The passage of the R&D Treaty reveals that those three realities for good global health governance have not been achieved through the existing model. The severity and tenacity of global health challenges compels us to think beyond the status quo. We need to look beyond the outmoded interpretations of how global health should be governed and beyond merely tinkering at the edges of the existing system. In Working Paper number 11 of the ISGlobal Think Tank, I make the case for a developing a new normative and institutional framework to suit the global health reality of today’s world. I challenge the status quo of a seventeenth century state-centric international governance model and attempt to demonstrate its limited practical relevance in a much changed globalized world.
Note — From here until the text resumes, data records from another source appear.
(** * Round-based orchestration of the hetero federated protocols

A shallow embedding of the orchestration code of
- [federatedml/ensemble/boosting/boosting_core/hetero_boosting.py],
- [federatedml/ftl/hetero_ftl/hetero_ftl_guest.py],
- [federatedml/unsupervise/kmeans/hetero_kmeans/hetero_kmeans_arbiter.py],
- [federatedml/unsupervise/kmeans/hetero_kmeans/hetero_kmeans_client.py].

Every Python method becomes a computation in a state-and-exception
monad over the object it is a method of.  Attributes assigned before an
exception stay assigned, as in Python, so a computation returns its
final state in both outcomes.  Collaborators that are not part of these
four files (the booster family, the label checkers, the local FTL
model, the transfer variables, ...) are fields of an interface class;
each of them may raise and may change only its own part of the state. *)

From Stdlib Require Import List Bool Arith ZArith QArith Lia String Ascii.
From Stdlib Require PrimFloat.
Import ListNotations.

Close Scope Q_scope.
Open Scope nat_scope.
Set Implicit Arguments.

(** ** Python-level notions shared by the three protocols *)

Module Py.
(** Every listed file is found where the list says, under valid names. *)
Lemma tree_files_lookup (n : node) :
  wf_node n = true ->
  forall cs t, In (cs, t) (tree_files n) ->
    lookup n cs = Ok (File t) /\ forallb valid_name cs = true.
Proof.
  induction n as [t|es IH] using node_nested_ind; intros Hwf cs t' Hin.
  - contradiction.
  - pose proof (wf_node_entries _ Hwf) as Hes.
    apply wf_node_dir in Hwf as (_ & Hnd & _). apply distinct_NoDup in Hnd.
    rewrite Forall_forall in IH, Hes.
    apply in_tree_files in Hin as [[f [Hf ->]]|(d & sub & cs' & Hd & Hp & ->)].
    + cbn. rewrite (In_assoc_get _ _ _ Hnd Hf).
      destruct (Hes _ Hf) as [Hv _]. cbn in Hv. now rewrite Hv.
    + cbn [lookup forallb]. rewrite (In_assoc_get _ _ _ Hnd Hd).
      destruct (Hes _ Hd) as [Hv Hsub]. cbn in Hv, Hsub.
      destruct (IH _ Hd Hsub cs' t' Hp) as [Hl Hcs]. cbn in Hl.
      rewrite Hv. now split.
Qed.


Lemma NoDup_map_cons {A : Type} (x : A) (l : list (list A)) :
  NoDup l -> NoDup (map (cons x) l).
Proof.
  induction 1 as [|y l Hy Hl IHl]; cbn; constructor; [|exact IHl].
  intros Hin. apply in_map_iff in Hin as [z [[= ->] Hz]]. contradiction.
Qed.

(** No file is listed twice. *)
Lemma tree_files_NoDup (n : node) :
  wf_node n = true -> NoDup (map fst (tree_files n)).
Proof.
  induction n as [t|es IH] using node_nested_ind; intros Hwf; [constructor|].
  pose proof (wf_node_entries _ Hwf) as Hes.
  apply wf_node_dir in Hwf as (_ & Hnd & _). apply distinct_NoDup in Hnd.
  cbn [tree_files]. rewrite map_app. apply NoDup_app.
  - clear IH Hes. induction es as [|[f [t|sub]] es IHes]; [constructor| |];
      inversion Hnd as [|? ? Hf Hnd']; subst; cbn; [|now apply IHes].
    constructor; [|now apply IHes].
    intros Hin. apply in_map_iff in Hin as [[cs t'] [E Hin]]. cbn in E. subst cs.
    apply in_flat_map in Hin as [[f' [t''|sub]] [Hin Hp]]; [|contradiction].
    destruct Hp as [[= -> ->]|[]]. apply Hf. unfold keys.
    apply in_map_iff. now exists (f, File t').
  - induction es as [|[d [t|sub]] es IHes]; [constructor| |];
      inversion Hnd as [|? ? Hd Hnd']; subst;
      inversion IH as [|? ? IHsub IH']; subst;
      inversion Hes as [|? ? Hsub Hes']; subst; cbn [flat_map app];
      [now apply IHes|].
    destruct Hsub as [_ Hsub]. rewrite map_app. apply NoDup_app; [| now apply IHes |].
    + rewrite map_map. cbn [fst].
      rewrite <- (map_map fst (cons d)).
      apply NoDup_map_cons, IHsub, Hsub.
    + intros cs Hin Hin'.
      apply in_map_iff in Hin as [[cs1 t1] [E1 Hin]].
      apply in_map_iff in Hin as [[cs0 t0] [[= <- <-] _]]. cbn in E1. subst cs.
      apply in_map_iff in Hin' as [[cs2 t2] [E2 Hin']]. cbn in E2. subst cs2.
      apply in_flat_map in Hin' as [[d' [t'|sub']] [Hin' Hp]]; [contradiction|].
      apply in_map_iff in Hp as [[cs3 t3] [[= -> _] _]].
      apply Hd. unfold keys. apply in_map_iff. now exists (d, Dir sub').
  - intros cs Hown Hsub.
    apply in_map_iff in Hown as [[cs1 t1] [E1 Hown]]. cbn in E1. subst cs1.
    apply in_map_iff in Hsub as [[cs2 t2] [E2 Hsub]]. cbn in E2. subst cs2.
    apply in_flat_map in Hown as [[f [t|sub]] [_ Hp]]; [|contradiction].
    destruct Hp as [[= <- _]|[]].
    apply in_flat_map in Hsub as [[d [t'|sub]] [_ Hp]]; [contradiction|].
    apply in_map_iff in Hp as [[cs3 t3] [[= _ E] Hp]].
    apply tree_files_nonempty in Hp. cbn in E. congruence.
Qed.
(** The configurations of the legacy-motor family. *)
Definition motor_family : list adi_port_config_e_t :=
  [E_ADI_LEGACY_PWM; E_ADI_LEGACY_SERVO].

(** The global arrays have the lengths of their C declarations. *)
Definition wf_state (s : state) : Prop :=
  length (analog_registry s) = Z.to_nat NUM_ADI_PORTS /\
  length (encoder_reversed s) = Z.to_nat NUM_MAX_TWOWIRE.

(** ** The public operations of the device feature layer *)

Inductive operation : Set :=
| AnalogCalibrate (port : Z)
| AnalogRead (port : Z)
| AnalogReadCalibrated (port : Z)
| AnalogReadCalibratedHR (port : Z)
| DigitalRead (port : Z)
| DigitalWrite (port : Z) (val : bool)
| MotorSet (port speed : Z)
| MotorGet (port : Z)
| MotorStop (port : Z)
| EncoderInit (port_top port_bottom : Z) (reverse : bool)
| EncoderGet (enc : Z)
| EncoderReset (enc : Z)
| EncoderShutdown (enc : Z)
| UltrasonicInit (port_echo port_ping : Z)
| UltrasonicGet (ult : Z)
| UltrasonicShutdown (ult : Z).

(** The C function behind each operation. *)
Definition run (op : operation) : M Z Z :=
  match op with
  | AnalogCalibrate port => adi_analog_calibrate port
  | AnalogRead port => adi_analog_read port
  | AnalogReadCalibrated port => adi_analog_read_calibrated port
  | AnalogReadCalibratedHR port => adi_analog_read_calibrated_HR port
  | DigitalRead port => adi_digital_read port
  | DigitalWrite port val => adi_digital_write port val
  | MotorSet port speed => adi_motor_set port speed
  | MotorGet port => adi_motor_get port
  | MotorStop port => adi_motor_stop port
  | EncoderInit port_top port_bottom reverse =>
      adi_encoder_init port_top port_bottom reverse
  | EncoderGet enc => adi_encoder_get enc
  | EncoderReset enc => adi_encoder_reset enc
  | EncoderShutdown enc => adi_encoder_shutdown enc
  | UltrasonicInit port_echo port_ping => adi_ultrasonic_init port_echo port_ping
  | UltrasonicGet ult => adi_ultrasonic_get ult
  | UltrasonicShutdown ult => adi_ultrasonic_shutdown ult
  end.

(** The validation each function opens with: the validation macro at the top
    of its body (for [adi_ultrasonic_init], together with the echo-port test
    that follows it). *)
Definition validation (op : operation) : M Z unit :=
  match op with
  | AnalogCalibrate port | AnalogRead port | AnalogReadCalibrated port
  | AnalogReadCalibratedHR port => validate_analog port
  | DigitalRead port => validate_digital_in port
  | DigitalWrite port _ => validate_type port E_ADI_DIGITAL_OUT
  | MotorSet port _ | MotorGet port | MotorStop port => validate_motor port
  | EncoderInit port_top port_bottom _ =>
      validate_twowire port_top port_bottom;; mret tt
  | EncoderGet enc | EncoderReset enc | EncoderShutdown enc =>
      validate_type enc E_ADI_LEGACY_ENCODER
  | UltrasonicInit port_echo port_ping =>
      port ← validate_twowire port_echo port_ping;
      if negb (port =? port_echo) then return_ PROS_ERR else mret tt
  | UltrasonicGet ult | UltrasonicShutdown ult =>
      validate_type ult E_ADI_LEGACY_ULTRASONIC
  end.

(** The raw identifier of an operation on a single port or handle. *)
Definition single_port (op : operation) : option Z :=
  match op with
  | AnalogCalibrate port | AnalogRead port | AnalogReadCalibrated port
  | AnalogReadCalibratedHR port | DigitalRead port | DigitalWrite port _
  | MotorSet port _ | MotorGet port | MotorStop port => Some port
  | EncoderGet enc | EncoderReset enc | EncoderShutdown enc => Some enc
  | UltrasonicGet ult | UltrasonicShutdown ult => Some ult
  | EncoderInit _ _ _ | UltrasonicInit _ _ => None
  end.

(** What an access through the identifier [port] meets in state [s]: the
    identifier is rejected, the claim of the ADI is refused with an error
    code, or the access is granted at a port index. *)
Inductive access : Set :=
| BadPort
| NoClaim (e : Z)
| Granted (index : Z).

Definition adi_access (port : Z) (s : state) : access :=
  let index := adi_port_index port in
  if (index >? 7) || (index <? 0) then BadPort
  else match hw_claim (device s) with
       | Some e => NoClaim e
       | None => Granted index
       end.

(** [s'] differs from [s] at most by configuration reads and [errno]: no
    value was read or written, no configuration written, and the auxiliary
    state is as it was. *)
Definition only_config_reads (s s' : state) : Prop :=
  analog_registry s' = analog_registry s /\
  encoder_reversed s' = encoder_reversed s /\
  hw_claim (device s') = hw_claim (device s) /\
  hw_config (device s') = hw_config (device s) /\
  hw_output (device s') = hw_output (device s) /\
  hw_input (device s') = hw_input (device s) /\
  hw_reads (device s') = hw_reads (device s) /\
  exists calls,
    hw_trace (device s') = hw_trace (device s) ++ calls /\
    Forall (fun c => exists port, c = HwConfigGet port) calls.

(** A device that delivers the raw value [v] at every read of every port. *)
Definition constant_input (v : Z) : nat -> Z -> Z := fun _ _ => v.

(** The state at program start, but with port index [index] configured as
    [config]. *)
Definition configured (index : Z) (config : adi_port_config_e_t)
    (input : nat -> Z -> Z) : state :=
  {| errno := 0;
     analog_registry := replicate (Z.to_nat NUM_ADI_PORTS) adi_analog_zero;
     encoder_reversed := replicate (Z.to_nat NUM_MAX_TWOWIRE) false;
     device :=
       {| hw_claim := None;
          hw_config := <[index := config]> (fun _ => E_ADI_TYPE_UNDEFINED);
          hw_output := fun _ => 0; hw_input := input;
          hw_reads := O; hw_trace := [] |} |}.

(** ** The two-wire rule *)

(** The pairs [validate_twowire] rejects, read off its three tests: the ports
    are more than one apart, or equal, or the smaller raw identifier is
    even. *)
Definition invalid_pair (port_top port_bottom : Z) : bool :=
  (Z.abs (port_top - port_bottom) >? 1) || (port_top =? port_bottom)
  || Z.even (Z.min port_top port_bottom).

(** The pairs the specification has rejected: as [invalid_pair], but with the
    parity test on the canonical index "taken after 0-based address
    translation". *)
Definition spec_invalid_pair (portA portB : Z) : bool :=
  (Z.abs (portA - portB) >? 1) || (portA =? portB)
  || Z.even (Z.min (adi_port_index portA) (adi_port_index portB)).

(** ** Calibration *)

(** The mathematical sum of the raw values port index [index] delivers to
    the [n] reads that follow the first [from] reads. *)
Fixpoint sample_sum (input : nat -> Z -> Z) (index : Z) (from n : nat) : Z :=
  match n with
  | O => 0
  | S n' => input from index + sample_sum input index (S from) n'
  end.

(** [s'] is [s] after [n] value reads of port index [index] and nothing
    else. *)
Definition after_reads (index : Z) (n : nat) (s s' : state) : Prop :=
  errno s' = errno s /\
  analog_registry s' = analog_registry s /\
  encoder_reversed s' = encoder_reversed s /\
  hw_claim (device s') = hw_claim (device s) /\
  hw_config (device s') = hw_config (device s) /\
  hw_output (device s') = hw_output (device s) /\
  hw_input (device s') = hw_input (device s) /\
  hw_reads (device s') = (hw_reads (device s) + n)%nat /\
  hw_trace (device s') = hw_trace (device s) ++ replicate n (HwValueGet index).

(** ** The state after one call of the SDK *)

(** [s] after [vexDeviceAdiPortConfigGet] on port index [index]. *)
Definition config_read (index : Z) (s : state) : state :=
  with_device (log_call (HwConfigGet index) (device s)) s.

(** [s] after [vexDeviceAdiPortConfigSet] of [config] on port index [index]. *)
Definition config_written (index : Z) (config : adi_port_config_e_t)
    (s : state) : state :=
  with_device
    (log_call (HwConfigSet index config)
       {| hw_claim := hw_claim (device s);
          hw_config := <[index := config]> (hw_config (device s));
          hw_output := hw_output (device s); hw_input := hw_input (device s);
          hw_reads := hw_reads (device s); hw_trace := hw_trace (device s) |}) s.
I use the new and refreshing perspectives of some scholarly descriptions of the reality of governance to provide compelling and hopeful insights into how a non-state centric, or multicentric, global governance for health framework built on the foundations of equity and social justice could work in some current global health issues.

It is never easy to challenge the status quo. However, the reality demands that policy makers identify and address the real reasons behind the failure of the architecture to right the global wrongs. Globalisation has impacted our world in unforeseen and fundamental ways and it is time for global governance to reflect that. We need to recognise the shifts in governance already taking place and challenge outmoded structures as the pragmatic option to meet the desperate global health needs worldwide. The ISGlobal paper is deliberately provocative – it is an effort to look beyond the status quo and to appreciate new ways of doing, ways which are already appearing in a sporadic way today. UNITAID, DNDi and the Global Fund all reveal elements of a multicentric approach to global governance for health and each is having improved and wide ranging impacts on global health outcomes on the ground.

The question now is how to create the momentum for a more systematic approach to incorporate multi-centric principles throughout the global health system. If global health needs are to be addressed, we need to start thinking outside the box.